>>

Lemma answer_decreases k fb p :
  (k < length (details p))%nat → (work (step (Answered k fb) p) < work p)%nat.
Proof.
  intros [s Hs]%lookup_lt_is_Some. pose proof (work_delete (url p) _ _ _ Hs) as W.
  fold (work p) in W. unfold step. cbn [handle]. unfold detail_answered. rewrite Hs.
  set (q := set_page _ _ _ _ _ _).
  assert (work q = sum_list_with (weight (url p)) (delete k (details p))) as Wq by reflexivity.
  assert (url q = url p) as Uq by reflexivity. unfold restore. rewrite Uq.
  assert (1 <= weight (url p) s)%nat as W1 by (unfold weight; case_bool_decide; lia).
  destruct (url p) as [i|] eqn:U; [|lia].
  destruct (i =? 0); cbn [orb]; [lia|]. cbn [selected q set_page fmap option_fmap option_map].
  case_bool_decide as E; cbn [orb]; [lia|]. destruct (loading q); cbn [orb]; [lia|].
  cbn [loadingDetail q set_page]. destruct (find _ _) as [t|] eqn:F; [|lia].
  apply find_some in F as [_ F%Z.eqb_eq].
  assert (work (selectSubmission t q) = work q + 1)%nat as Wn.
  { rewrite Wq. unfold work. cbn [url details selectSubmission set_page q].
    rewrite sum_list_with_app, F. cbn [sum_list_with].
    unfold weight at 2. by rewrite F, bool_decide_eq_true_2. }
  assert (weight (Some i) s = 2%nat) as W2.
  { unfold weight. rewrite bool_decide_eq_false_2; [done|]. intros [= ->]. by apply E. }
  lia.
Qed.

(** The grading queue shows the submission its address names. Whatever the user
    selects and in whatever order the answers arrive, when no request is in flight and the
    list is loaded, the submission shown is that of the address, if the page has it; and
    this state is reached: every answer strictly reduces the work left, which is at most
    two answers for each request in flight. *)
Theorem queue_page_follows_address (u : option Z) (es : list event) :
  let p := run es (init u) in
  (details p = [] → loading p = false → known p → follows p)
  ∧ (∀ k fb, (k < length (details p))%nat → (work (step (Answered k fb) p) < work p)%nat)
  ∧ (work p <= 2 * length (details p))%nat.
Proof.
  intros p. pose proof (run_page_ok es u) as H. fold p in H. split; [|split].
  - intros Hd Hl Hk. apply H; [done| |done]. destruct (loadingDetail p) eqn:D; [|done].
    by destruct (ok_busy p H D).
  - intros k fb. apply answer_decreases.
  - unfold work. clear. induction (details p) as [|s l IH]; [done|]. cbn [sum_list_with length].
    unfold weight at 1. case_bool_decide; lia.
Qed.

<<

Assignment. Write out every entry above exactly as given.

Your solution.
Lemma answer_decreases k fb p :
  (k < length (details p))%nat → (work (step (Answered k fb) p) < work p)%nat.
Proof.
  intros [s Hs]%lookup_lt_is_Some. pose proof (work_delete (url p) _ _ _ Hs) as W.
  fold (work p) in W. unfold step. cbn [handle]. unfold detail_answered. rewrite Hs.
  set (q := set_page _ _ _ _ _ _).
  assert (work q = sum_list_with (weight (url p)) (delete k (details p))) as Wq by reflexivity.
  assert (url q = url p) as Uq by reflexivity. unfold restore. rewrite Uq.
  assert (1 <= weight (url p) s)%nat as W1 by (unfold weight; case_bool_decide; lia).
  destruct (url p) as [i|] eqn:U; [|lia].
  destruct (i =? 0); cbn [orb]; [lia|]. cbn [selected q set_page fmap option_fmap option_map].
  case_bool_decide as E; cbn [orb]; [lia|]. destruct (loading q); cbn [orb]; [lia|].
  cbn [loadingDetail q set_page]. destruct (find _ _) as [t|] eqn:F; [|lia].
  apply find_some in F as [_ F%Z.eqb_eq].
  assert (work (selectSubmission t q) = work q + 1)%nat as Wn.
  { rewrite Wq. unfold work. cbn [url details selectSubmission set_page q].
    rewrite sum_list_with_app, F. cbn [sum_list_with].
    unfold weight at 2. by rewrite F, bool_decide_eq_true_2. }
  assert (weight (Some i) s = 2%nat) as W2.
  { unfold weight. rewrite bool_decide_eq_false_2; [done|]. intros [= ->]. by apply E. }
  lia.
Qed.

(** The grading queue shows the submission its address names. Whatever the user
    selects and in whatever order the answers arrive, when no request is in flight and the
    list is loaded, the submission shown is that of the address, if the page has it; and
    this state is reached: every answer strictly reduces the work left, which is at most
    two answers for each request in flight. *)
Theorem queue_page_follows_address (u : option Z) (es : list event) :
  let p := run es (init u) in
  (details p = [] → loading p = false → known p → follows p)
  ∧ (∀ k fb, (k < length (details p))%nat → (work (step (Answered k fb) p) < work p)%nat)
  ∧ (work p <= 2 * length (details p))%nat.
Proof.
  intros p. pose proof (run_page_ok es u) as H. fold p in H. split; [|split].
  - intros Hd Hl Hk. apply H; [done| |done]. destruct (loadingDetail p) eqn:D; [|done].
    by destruct (ok_busy p H D).
  - intros k fb. apply answer_decreases.
  - unfold work. clear. induction (details p) as [|s l IH]; [done|]. cbn [sum_list_with length].
    unfold weight at 1. case_bool_decide; lia.
Qed.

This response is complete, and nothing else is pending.